Work order
Using the records that follow, copy every line containing the word "isEmpty".

Data section
(** * omni-explorer: the virtual-path resolver and file-operation executor

    A shallow embedding of [electron/main.mjs] (the Electron main-process
    module) and a verification of the properties its specification states.

    JavaScript strings are sequences of UTF-16 code units; they are modelled
    as [list N].  The Node.js runtime the module calls into ([node:path],
    [node:os], [node:fs/promises], [node:crypto], the string built-ins) is
    not part of the repository: the path and filesystem API is an interface
    ([NodePath], [NodeFs]) the program is written against, and a reference
    implementation of it (a Windows-style path module and an in-memory
    filesystem) serves to run the program on concrete inputs. *)

From Stdlib Require Import ZArith NArith Lia.
From Stdlib Require Import Strings.String Strings.Ascii.
From Stdlib Require Import Sorting.Sorted Sorting.Permutation.
From stdpp Require Import base option list gmap.

Local Open Scope N_scope.

(** ** JavaScript strings *)

Abbreviation jsstring := (list N).

(** A string literal of the source, as code units. *)
Fixpoint js (s : string) : jsstring :=
  match s with
  | EmptyString => []
  | String a r => N_of_ascii a :: js r
  end.
Arguments js s%_string.

Definition SLASH : N := 47.
Definition BACKSLASH : N := 92.

(** [a === b] on strings. *)
Fixpoint jseq (a b : jsstring) : bool :=
  match a, b with
  | [], [] => true
  | x :: a', y :: b' => (x =? y) && jseq a' b'
  | _, _ => false
  end.

(** [s.startsWith(p)] *)
Fixpoint startsWith (p s : jsstring) : bool :=
  match p, s with
  | [], _ => true
  | x :: p', y :: s' => (x =? y) && startsWith p' s'
  | _ :: _, [] => false
  end.

(** [s.endsWith(p)] *)
Definition endsWith (p s : jsstring) : bool :=
  startsWith (rev p) (rev s).

(** [s.slice(n)] for [0 <= n] and [s.slice(0, -1)]. *)
Definition sliceFrom (n : nat) (s : jsstring) : jsstring := drop n s.
Definition sliceInit (s : jsstring) : jsstring := removelast s.

(** [s.split(c)] for a one-unit separator: never the empty list. *)
Fixpoint split (c : N) (s : jsstring) : list jsstring :=
  match s with
  | [] => [[]]
  | x :: r =>
      if x =? c then [] :: split c r
      else match split c r with
           | h :: t => (x :: h) :: t
           | [] => [[x]]
           end
  end.

(** [s.length === 0], for a string or an array. *)
Definition isEmpty {A : Type} (s : list A) : bool :=
  match s with [] => true | _ => false end.

(** [xs.filter(Boolean)] on an array of strings: the empty string is the
    only falsy string. *)
Definition filterBoolean (xs : list jsstring) : list jsstring :=
  List.filter (fun s => negb (isEmpty s)) xs.

(** [items.filter(Boolean)] on an array of objects and [null]s. *)
Fixpoint filterNulls {A : Type} (items : list (option A)) : list A :=
  match items with
  | [] => []
  | Some a :: r => a :: filterNulls r
  | None :: r => filterNulls r
  end.

(** The line terminators, which [.] of a regular expression without the
    [s] flag does not match. *)
Definition isLineTerminator (c : N) : bool :=
  (c =? 10) || (c =? 13) || (c =? 8232) || (c =? 8233).

Definition isAsciiUpper (c : N) : bool := (65 <=? c) && (c <=? 90).
Definition isAsciiLower (c : N) : bool := (97 <=? c) && (c <=? 122).

(** ** The runtime interface: [node:path], [node:os], [process.env] and the
    locale-sensitive string built-ins *)

Class NodePath := {
  path_sep : N;                                     (* path.sep *)
  path_join : jsstring -> list jsstring -> jsstring; (* path.join(a, ...rest) *)
  path_basename : jsstring -> jsstring;
  path_dirname : jsstring -> jsstring;
  path_resolve : jsstring -> jsstring;
  path_extname : jsstring -> jsstring;
  os_homedir : jsstring;
  env_SystemDrive : option jsstring;                (* process.env.SystemDrive *)
  toLowerCase : jsstring -> jsstring;
  localeCompare : jsstring -> jsstring -> Z
}.

(** ** Results and errors *)

(** [error.code], [error.message] of an error a Node API call rejects with. *)
Record NodeError := { code : jsstring; message : jsstring }.

(** The errors the module throws itself, one constructor per [throw], and
    the rejection of an awaited Node call, which propagates as it is. *)
Inductive error :=
| UnsupportedScheme (virtualPath : jsstring)
    (* `Unsupported scheme in path: ${virtualPath}` *)
| UnknownDrive (displayName : jsstring)
    (* `Unknown drive mapping for ${displayName}` *)
| UnsupportedLocalPath (virtualPath : jsstring)
    (* `Unsupported local path: ${virtualPath}` *)
| CannotListFile
    (* 'Cannot list contents of a file path' *)
| NoSourceItems
    (* 'No source items provided.' *)
| DestinationNotDirectory
    (* 'Destination must be a directory.' *)
| UnsupportedSource (sourceVirtual : jsstring)
    (* `Unsupported source path: ${sourceVirtual}` *)
| SelfContainment
    (* 'Cannot copy or move a directory into itself.' *)
| NoTargets
    (* 'No targets provided.' *)
| UnsupportedTarget (target : jsstring)
    (* `Unsupported target path: ${target}` *)
| FsError (e : NodeError).

Inductive result (A : Type) :=
| Ok (a : A)
| Err (e : error).
Arguments Ok {A} a.
Arguments Err {A} e.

Expected answer
Definition isEmpty {A : Type} (s : list A) : bool :=
  List.filter (fun s => negb (isEmpty s)) xs.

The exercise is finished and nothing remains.